New York’s Metropolitan Transit Authority (MTA) is seeking permission to borrow from the Federal Reserve’s $500 billion Municipal Liquidity Facility (MLF) due to coronavirus-related troubles, Bloomberg reported.
The agency’s idea is that more funding will help to restore transportation services to normal, thus spurring on the economy, MTA CEO Patrick Foye wrote in a letter to the Fed.
“The New York metropolitan region represents over 8 percent of the nation’s total gross domestic product, and the MTA’s operations are critical to the economic health of the New York region and the country,” Foye said, according to Bloomberg.
The MLF, newly created since March, allows businesses to borrow money due to the impact of the pandemic. The reason for its creation was the heavy damage being done to the $3.9 trillion municipal bond market in March as the virus began doing its damage. Prices have recovered since then, lifted by the intervention from the central bank, saving prices from their lowest rates since the 1980s.
And the MTA has seen damage, too, with an expected shortfall of $8.5 billion in deficit this year, and ridership plummeting due to social distancing and virus fears.
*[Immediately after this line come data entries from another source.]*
(** An exception outside [Exception] passes through the generator: the
    start call stays alone. *)
Lemma log_span_passing {A} operation logger context span_id t0 t1
    (body : string -> logging_state -> run A) st e :
  run_outcome (body span_id (span_entry_state logger st)) = Raised e ->
  exc_is_Exception e = false ->
  let r := log_span json_dumps format_2f operation logger context span_id
                    t0 t1 body st in
  exists span_start,
    run_calls r =
      span_start :: run_calls (body span_id (span_entry_state logger st)) /\
    span_kind_of span_start = Some SpanStart /\
    run_outcome r = Raised e.
Proof.
  intros Hout Hexc. open_span logger st.
  rewrite Hout, Hexc. eexists. repeat split.
Qed.

End SpanFacts.

Section SpanExamples.
Import SharedLogging Statements Samples.

Lemma log_span_failing_witness :
  failing_span [("order_id", VInt 123)] ValueError []
    (log_span (fun _ => "{}") (fun _ => "0.00") "process_order" None
              [("order_id", VInt 123)] "ab12cd34" 0 1
              (raising ValueError) initial_state).
Proof.
  apply (log_span_failing (fun _ => "{}") (fun _ => "0.00") "process_order"
           None [("order_id", VInt 123)] "ab12cd34" 0 1
           (raising ValueError) initial_state ValueError);
    reflexivity.
Defined.

(** C2 as stated fails on an exception that is not an [Exception]: with a
    body that raises [KeyboardInterrupt], the span makes the SPAN_START call
    and nothing else. *)
Lemma log_span_KeyboardInterrupt :
  ~ failing_span [] KeyboardInterrupt []
      (log_span (fun _ => "{}") (fun _ => "0.00") "process_order"
                (Some "app") [] "ab12cd34" 0 1
                (raising KeyboardInterrupt) initial_state).
Proof.
  intros (s & e & Hcalls & _). simpl in Hcalls. discriminate Hcalls.
Qed.

End SpanExamples.

(** ** Exception context *)

Section RedactionFacts.
Import SharedLogging Statements.

Lemma capture_local_other max acc k k' v :
  k' <> k ->
  Py.dict_get k (capture_local max acc (k', v)) = Py.dict_get k acc.
Proof.
  intros Hne. unfold capture_local.
  destruct (Py.startswith "_" k'); [reflexivity|].
  destruct (is_sensitive k'); [now apply dict_get_set_ne|].
  destruct v; now apply dict_get_set_ne.
Qed.

Lemma capture_local_redacts max acc k v :
  Py.startswith "_" k = false -> is_sensitive k = true ->
  Py.dict_get k (capture_local max acc (k, v)) = Some (VStr "[REDACTED]").
Proof.
  intros Hpub Hsens. unfold capture_local. rewrite Hpub, Hsens.
  apply dict_get_set_eq.
Qed.

(** A private local is skipped, whatever its name says. *)
Lemma capture_local_private max acc k v :
  Py.startswith "_" k = true -> capture_local max acc (k, v) = acc.
Proof. intros H. unfold capture_local. now rewrite H. Qed.

(** The loop invariant: once a public sensitive name is redacted it stays
    so, and it gets redacted when the loop meets it. *)
Lemma fold_capture_redacted max f_locals :
  forall acc k,
    Py.startswith "_" k = false -> is_sensitive k = true ->
    (Py.dict_get k acc = Some (VStr "[REDACTED]") \/
     exists v, In (k, v) f_locals) ->
    Py.dict_get k (fold_left (capture_local max) f_locals acc)
      = Some (VStr "[REDACTED]").
Proof.
  induction f_locals as [|[k' v'] r IH];
    intros acc k Hpub Hsens [Hacc | [v Hin]]; cbn [fold_left].
  - exact Hacc.
  - destruct Hin.
  - apply IH; auto. left.
    destruct (string_dec k' k) as [->|Hne].
    + now apply capture_local_redacts.
    + now rewrite capture_local_other.
  - destruct Hin as [Heq | Hin].
    + injection Heq as -> ->. apply IH; auto. left.
      now apply capture_local_redacts.
    + apply IH; auto. right. eauto.
Qed.

Lemma logger_filter_log_context lg st r :
  rec_log_context (logger_filter lg st r) = rec_log_context r.
Proof.
  unfold logger_filter.
  generalize (default [] (logger_filters st !! lg)). intros tags.
  revert r. induction tags as [|t tags IH]; intros r; simpl; [reflexivity|].
  now rewrite IH.
Qed.

Lemma RequestIDFilter_log_context ok ctx r :
  rec_log_context (RequestIDFilter_filter ok ctx r) = rec_log_context r.
Proof. destruct ok; reflexivity. Qed.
So, the MTA is seeking another $3.9 billion of federal funds to help make up for the difference.
In his letter, Foye explained that the agency is having particular trouble getting investors to chip in on short-term needs.
Bob Foran, MTA chief financial officer, further explained that for right now, the cost of short-term loans was equal to that of long-term ones.
“There’s been a disruption in the short-term market,” he said, according to Bloomberg.
The MTA has been able to raise some money from sales of long-term debt, and investors have been lending it money for the time being, with the MTA boosting its bond sale by $125 million, up to $525 million total on Thursday, with that money to go toward infrastructure needs for bridges and tunnels.